Gormally, co-chair of the Cannabis Practice at Brach Eichler, said those looking to join the sector need to do their homework — and understand the market still is being set.
“I would hope that anyone interested has educated themselves during the long run-up to opening this market that there are many entry points for folks interested in cannabis business,” he said. “There is still plenty of time to do so, especially since licenses are not in a fixed number and some forms of licensure have not even opened up yet.”
That’s why those participating today are not necessarily ahead of the game forever, said Linde, the Cannabis Practice co-leader at Withum.
“Applicants pioneering the state’s process first undoubtedly have the opportunity to be first to market, but by no means will this be a golden ticket,” he said.
“Alternatively, it will not create a significant barrier to those looking to jump into the market at a later time. In mature market states, some of our most successful clients are those that entered the industry years after the first recreational sale. Also, a caution to those first to market is the state’s legal tax framework includes a 33% excise fee on the average retail price per ounce for the first nine months of legal sales.”
Read more from ROI-NJ:
- Will long wait for sale of cannabis for recreational use hurt state? Our experts say ‘No’
- Solid support for cannabis sales (in person and in polls) as recreational market opens
- Op-Ed: State police chiefs seek ‘safety-sensitive employee’ exclusion to cannabis law
Gormally agreed. There are no sure things in this market — other than the fact that there remains plenty of risk.

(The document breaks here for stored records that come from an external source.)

(** [db.get_attachment(doc, name)] for each of the three names; [None]
    (the default) when the document or the attachment is missing. *)
Definition db_get_dentry_json (id : string) (db : database)
  : option dentry_map := docs db !! id ≫= sd_dentry.
Definition db_get_dblock (id : string) (db : database)
  : option bytes := docs db !! id ≫= sd_dblock.
Definition db_get_symlink (id : string) (db : database)
  : option string := docs db !! id ≫= sd_symlink.

Definition attach (a : attachment) (rev : nat) (sd : stored) : stored :=
  match a with
  | Att_dentry d =>
      mk_stored rev (sd_inode sd) (Some d) (sd_dblock sd) (sd_symlink sd)
  | Att_dblock b =>
      mk_stored rev (sd_inode sd) (sd_dentry sd) (Some b) (sd_symlink sd)
  | Att_symlink s =>
      mk_stored rev (sd_inode sd) (sd_dentry sd) (sd_dblock sd) (Some s)
  end.

(** [db.put_attachment(doc, content, name, type)], with [doc['_id']] and
    [doc['_rev']].  Returns the new revision, which the client assigns
    to [doc['_rev']]. *)
Definition db_put_attachment (id : string) (rev : nat) (a : attachment)
    (db : database) : outcome nat * database :=
  match docs db !! id with
  | None => (Raise ResourceConflict, db)
  | Some sd =>
      if decide (sd_rev sd = rev)
      then
        let rev' := next_rev db in
        (Ret rev',
         apply (Attached id (filename a))
           (<[id := attach a rev' sd]> (docs db)) db)
      else (Raise ResourceConflict, db)
  end.

(** The map function of the view:
    [if (doc.inode) emit(doc.inode.path, doc)]. *)
Definition emits (key : string) (kv : string * stored) : Prop :=
  i_path <$> sd_inode kv.2 = Some key.

#[global] Instance emits_dec key kv : Decision (emits key kv).
Proof. unfold emits. apply _. Defined.

(** [db.view('_design/inode/_view/by_path', include_docs=True)[key]]:
    the rows for [key], each an id with the stored document. *)
Definition db_view_by_path (key : string) (db : database)
  : list (string * stored) :=
  map_to_list (filter (emits key) (docs db)).
(** * grid3d: the ray particle of the 3D grid demo

    Shallow embedding of [src/grid3d.cpp]: the [Ray] class (motion model,
    sphere collision test, cube boundary test, randomised reset) and the
    camera angle handling of the main loop.

    Numbers are the program's: every [float] is an IEEE-754 binary32 value,
    modelled by the Standard Library's executable [spec_float] at precision
    24 and maximal exponent 128, with round-to-nearest-even operations; the
    [double] subexpressions are evaluated at precision 53 and maximal
    exponent 1024.  The functions the program takes from libraries ([sin],
    [cos] of the C library, [glm::radians], [rand]) are parameters of the
    development.  The program calls [sin] and [cos] unqualified, which are
    the functions of the C library on [double]: an expression such as
    [currentLength * sin(phi) * cos(theta)] is evaluated in [double] and
    rounded to [float] once, when it is stored.  No statement below depends
    on how a library rounds: where one needs anything of the library, it is a
    hypothesis that says so.

    Beside the ray, the file models what [main] computes for the drawing:
    the grid lines ([addGridLines] and the grid of [main]) and the mesh of a
    sphere ([Sphere::generateVertices]).  The window, the shaders and the
    OpenGL calls are not modelled; neither is the list of spheres of [main],
    since every statement holds for any list. *)

From Stdlib Require Import ZArith NArith List Bool Lia Ascii Permutation.
From Stdlib Require Import Floats.SpecFloat.
Import ListNotations.

(** ** binary32 arithmetic *)

Definition float : Type := spec_float.

Module F32.

Definition prec : Z := 24.
Definition emax : Z := 128.

Definition add : float -> float -> float := SFadd prec emax.
Definition sub : float -> float -> float := SFsub prec emax.
Definition mul : float -> float -> float := SFmul prec emax.
Definition div : float -> float -> float := SFdiv prec emax.
Definition fabs : float -> float := SFabs.

(** The comparisons of C++ on floats; each is false on a NaN operand. *)
Definition le (a b : float) : bool := SFleb a b.
Definition lt (a b : float) : bool := SFltb a b.
Definition gt (a b : float) : bool := SFltb b a.
Definition eqb (a b : float) : bool := SFeqb a b.

(** Conversion of an [int] to [float]. *)
Definition of_int (k : Z) : float := binary_normalize prec emax k 0 false.

(** A decimal literal [n / 10^k] with the [f] suffix: the binary32 value
    nearest to it.  Both [n] and [10^k] are exact in binary32 for the
    literals of this program, so one correctly rounded division gives it. *)
Definition lit (n : Z) (k : nat) : float :=
  div (of_int n) (of_int (10 ^ Z.of_nat k)).

Definition zero : float := S754_zero false.

(** [std::max(a, b)] is [(a < b) ? b : a]; [std::min(a, b)] is
    [(b < a) ? b : a]. *)
Definition max (a b : float) : float := if lt a b then b else a.
Definition min (a b : float) : float := if lt b a then b else a.

Definition is_zero (a : float) : bool :=
  match a with S754_zero _ => true | _ => false end.

Definition is_nan (a : float) : bool :=
  match a with S754_nan => true | _ => false end.

(** Neither an infinity nor a NaN. *)
Definition is_finite (a : float) : bool :=
  match a with S754_zero _ | S754_finite _ _ _ => true | _ => false end.

(** Equality as numbers: the same value, where [+0] and [-0] are the same
    number. *)
Definition num_eq (a b : float) : Prop :=
  a = b \/ (is_zero a = true /\ is_zero b = true).

(** The exact value of a finite float, as a whole multiple of [2^-149],
    the smallest positive binary32 number. *)
Definition ulps (a : float) : Z :=
  match a with
  | S754_finite s m e => cond_Zopp s (Zpos m * 2 ^ (e + 149))%Z
  | _ => 0%Z
  end.

(** A finite float in the representation the binary32 operations produce
    (normalised mantissa, exponent in range). *)
Definition is_number (a : float) : bool :=
  is_finite a && valid_binary prec emax a.

(** Equality of representations, decided. *)
Definition same (a b : float) : bool :=
  match a, b with
  | S754_zero s1, S754_zero s2 => Bool.eqb s1 s2
  | S754_infinity s1, S754_infinity s2 => Bool.eqb s1 s2
  | S754_nan, S754_nan => true
  | S754_finite s1 m1 e1, S754_finite s2 m2 e2 =>
      Bool.eqb s1 s2 && Pos.eqb m1 m2 && Z.eqb e1 e2
  | _, _ => false
  end.

Definition mem (a : float) (l : list float) : bool := existsb (same a) l.

End F32.

(** ** binary64 arithmetic

    [sin], [cos] and [M_PI] are [double]: the expressions that involve them
    are evaluated in binary64 and rounded to binary32 when the result is
    stored in a [float].  A [float] and a [double] are both kept as the sign,
    mantissa and exponent of [spec_float]; the conversion of a [float] to
    [double] is exact, so it leaves the three as they are, and [sin
    (F64.of_float a)] is [sin a].  The binary64 operations round the exact
    result of the operation to 53 bits, whatever the length of the mantissas
    they are given. *)

Module F64.

Definition prec : Z := 53.
Definition emax : Z := 1024.

Definition add (a b : spec_float) : spec_float := SFadd prec emax a b.
Definition mul (a b : spec_float) : spec_float := SFmul prec emax a b.
Definition div (a b : spec_float) : spec_float := SFdiv prec emax a b.

(** The conversion of a [float] to [double] (exact) and of a [double] to
    [float] (rounded to nearest, ties to even). *)
Definition of_float (a : float) : spec_float := a.

Definition to_float (a : spec_float) : float :=
  match a with
  | S754_finite s m e => binary_round F32.prec F32.emax s m e
  | _ => a
  end.

(** The [double] nearest to the decimal literal [n / 10^k]. *)
Definition lit (n : positive) (k : nat) : spec_float :=
  div (S754_finite false n 0) (S754_finite false (Pos.pow 10 (Pos.of_nat k)) 0).

(** The [double] nearest to [m * 2^e]. *)
Definition of_scaled (m e : Z) : spec_float := binary_normalize prec emax m e false.

End F64.

(** ** Grid parameters (lines 11-12) *)

Definition GRID_SIZE : Z := 5.
Definition CELL_SIZE : float := F32.lit 2 1.

(** ** Data *)

(** [class Sphere]: position and radius.  The [vertices] mesh built by
    [generateVertices] is read by the renderer only and is left out. *)
Record Sphere := mkSphere {
  sphere_x : float;
  sphere_y : float;
  sphere_z : float;
  sphere_radius : float
}.

(** [class Ray]. *)
Record Ray := mkRay {
  zenith : float;
  azimuth : float;
  currentLength : float;
  speed : float;
  gridHalfSize : float;
  x : float;
  y : float;
  z : float
}.

(** [Ray::Ray()] (lines 87-93).  The literals [45.0f], [0.0f] and [2.0f]
    are the integers 45, 0 and 2; [0.005f] is [lit 5 3]. *)
Definition Ray_new : Ray :=
  {| zenith := F32.of_int 45;
     azimuth := F32.of_int 45;
     currentLength := F32.zero;
     speed := F32.lit 5 3;
     gridHalfSize := F32.div (F32.mul (F32.of_int GRID_SIZE) CELL_SIZE) (F32.of_int 2);
     x := F32.zero; y := F32.zero; z := F32.zero |}.

(** [Ray::isOutsideCube] (lines 95-99). *)
Definition isOutsideCube (r : Ray) : bool :=
  F32.gt (F32.fabs (x r)) (gridHalfSize r)
  || F32.gt (F32.fabs (y r)) (gridHalfSize r)
  || F32.gt (F32.fabs (z r)) (gridHalfSize r).

(** [Ray::intersectsSphere] (lines 101-110). *)
Definition intersectsSphere (r : Ray) (sphereX sphereY sphereZ sphereRadius : float) : bool :=
  let dx := F32.sub (x r) sphereX in
  let dy := F32.sub (y r) sphereY in
  let dz := F32.sub (z r) sphereZ in
  let distanceSquared :=
    F32.add (F32.add (F32.mul dx dx) (F32.mul dy dy)) (F32.mul dz dz) in
  F32.le distanceSquared (F32.mul sphereRadius sphereRadius).

(** ** The tick

    [Ray::update] changes the ray, draws from the process-wide [rand] and
    writes to [std::cout].  A [World] carries the ray, the number of [rand]
    calls made so far, and the [trace] of what a run did, oldest first: the
    member functions it called with their results, the values [rand]
    returned, and the lines it printed. *)

Inductive Step : Type :=
| CallUpdatePosition
| CallIntersectsSphere (sphere : Sphere) (result : bool)
| CallIsOutsideCube (result : bool)
| CallRand (value : N)
| PrintHitSphere (sx sy sz : float)
| PrintAtBoundary (px py pz halfsize : float).

Record World := mkWorld {
  ray : Ray;
  rand_calls : nat;
  trace : list Step
}.

(** State monad over [World]. *)
Definition M (A : Type) : Type := World -> A * World.

Definition ret {A : Type} (a : A) : M A := fun w => (a, w).

Definition bind {A B : Type} (m : M A) (k : A -> M B) : M B :=
  fun w => let (a, w') := m w in k a w'.

Notation "v <- m ;; k" := (bind m (fun v => k))
  (at level 61, m at next level, right associativity).
Notation "m ;; k" := (bind m (fun _ => k))
  (at level 61, right associativity).

Definition get_ray : M Ray := fun w => (ray w, w).

Definition modify_ray (f : Ray -> Ray) : M unit :=
  fun w => (tt, {| ray := f (ray w); rand_calls := rand_calls w; trace := trace w |}).

Definition emit (s : Step) : M unit :=
  fun w => (tt, {| ray := ray w; rand_calls := rand_calls w; trace := trace w ++ [s] |}).

Definition exec {A : Type} (m : M A) (w : World) : World := snd (m w).

(** Field assignments. *)
Definition set_currentLength (v : float) (r : Ray) : Ray :=
  {| zenith := zenith r; azimuth := azimuth r; currentLength := v;
     speed := speed r; gridHalfSize := gridHalfSize r;
     x := x r; y := y r; z := z r |}.

Definition set_xyz (vx vy vz : float) (r : Ray) : Ray :=
  {| zenith := zenith r; azimuth := azimuth r; currentLength := currentLength r;
     speed := speed r; gridHalfSize := gridHalfSize r;
     x := vx; y := vy; z := vz |}.

Definition set_zenith (v : float) (r : Ray) : Ray :=
  {| zenith := v; azimuth := azimuth r; currentLength := currentLength r;
     speed := speed r; gridHalfSize := gridHalfSize r;
     x := x r; y := y r; z := z r |}.

Definition set_azimuth (v : float) (r : Ray) : Ray :=
  {| zenith := zenith r; azimuth := v; currentLength := currentLength r;
     speed := speed r; gridHalfSize := gridHalfSize r;
     x := x r; y := y r; z := z r |}.

Section Tick.

(** The library functions of the program: [sin] and [cos] on [double],
    [glm::radians] on [float], and the sequence of values the successive
    calls of [rand] return (each in [0, RAND_MAX], hence never negative). *)
Variables sin cos : spec_float -> spec_float.
Variable radians : float -> float.
Variable rand_seq : nat -> N.

(** [rand()]. *)
Definition rand : M N :=
  fun w =>
    let v := rand_seq (rand_calls w) in
    (v, {| ray := ray w; rand_calls := S (rand_calls w);
           trace := trace w ++ [CallRand v] |}).

(** [Ray::updatePosition] (lines 139-146).  [phi] and [theta] are
    [float]s; [sin] and [cos] take and return [double], so each right-hand
    side is a [double] product, rounded to [float] by the assignment. *)
Definition updatePosition (r : Ray) : Ray :=
  let phi := radians (zenith r) in
  let theta := radians (azimuth r) in
  set_xyz
    (F64.to_float
       (F64.mul (F64.mul (F64.of_float (currentLength r)) (sin (F64.of_float phi)))
                (cos (F64.of_float theta))))
    (F64.to_float
       (F64.mul (F64.of_float (currentLength r)) (cos (F64.of_float phi))))
    (F64.to_float
       (F64.mul (F64.mul (F64.of_float (currentLength r)) (sin (F64.of_float phi)))
                (sin (F64.of_float theta))))
    r.

Definition call_updatePosition : M unit :=
  emit CallUpdatePosition ;; modify_ray updatePosition.

Definition call_intersectsSphere (sphere : Sphere) : M bool :=
  r <- get_ray ;;
  let b := intersectsSphere r (sphere_x sphere) (sphere_y sphere)
                            (sphere_z sphere) (sphere_radius sphere) in
  emit (CallIntersectsSphere sphere b) ;; ret b.

Definition call_isOutsideCube : M bool :=
  r <- get_ray ;;
  let b := isOutsideCube r in
  emit (CallIsOutsideCube b) ;; ret b.

(** The four assignments both reset sites make (lines 121-124 and
    132-135): length and position to zero, then [zenith = rand() % 180]
    and [azimuth = rand() % 360], the [int] results converted to [float]. *)
Definition reset : M unit :=
  modify_ray (set_currentLength F32.zero) ;;
  modify_ray (set_xyz F32.zero F32.zero F32.zero) ;;
  a <- rand ;;
  modify_ray (set_zenith (F32.of_int (Z.of_N (a mod 180)))) ;;
  b <- rand ;;
  modify_ray (set_azimuth (F32.of_int (Z.of_N (b mod 360)))).

(** The range-for over the spheres (lines 118-127); the result tells
    whether the body executed its [return]. *)
Fixpoint sphere_loop (spheres : list Sphere) : M bool :=
  match spheres with
  | [] => ret false
  | sphere :: rest =>
      hit <- call_intersectsSphere sphere ;;
      if hit then
        emit (PrintHitSphere (sphere_x sphere) (sphere_y sphere) (sphere_z sphere)) ;;
        reset ;;
        ret true
      else sphere_loop rest
  end.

“The cannabis business has all of the risk attendant to any new business venture, plus the added risk that a change of federal law, where it is currently still illegal, would significantly change the cannabis playing field,” he said. “One needs to have a broad band of risk tolerance, facile business plans and models, and hopefully a unique brand or product that will help you to capture the consumer. It certainly is not too late, but know what your plan of attack is and have a Plan B if things change.”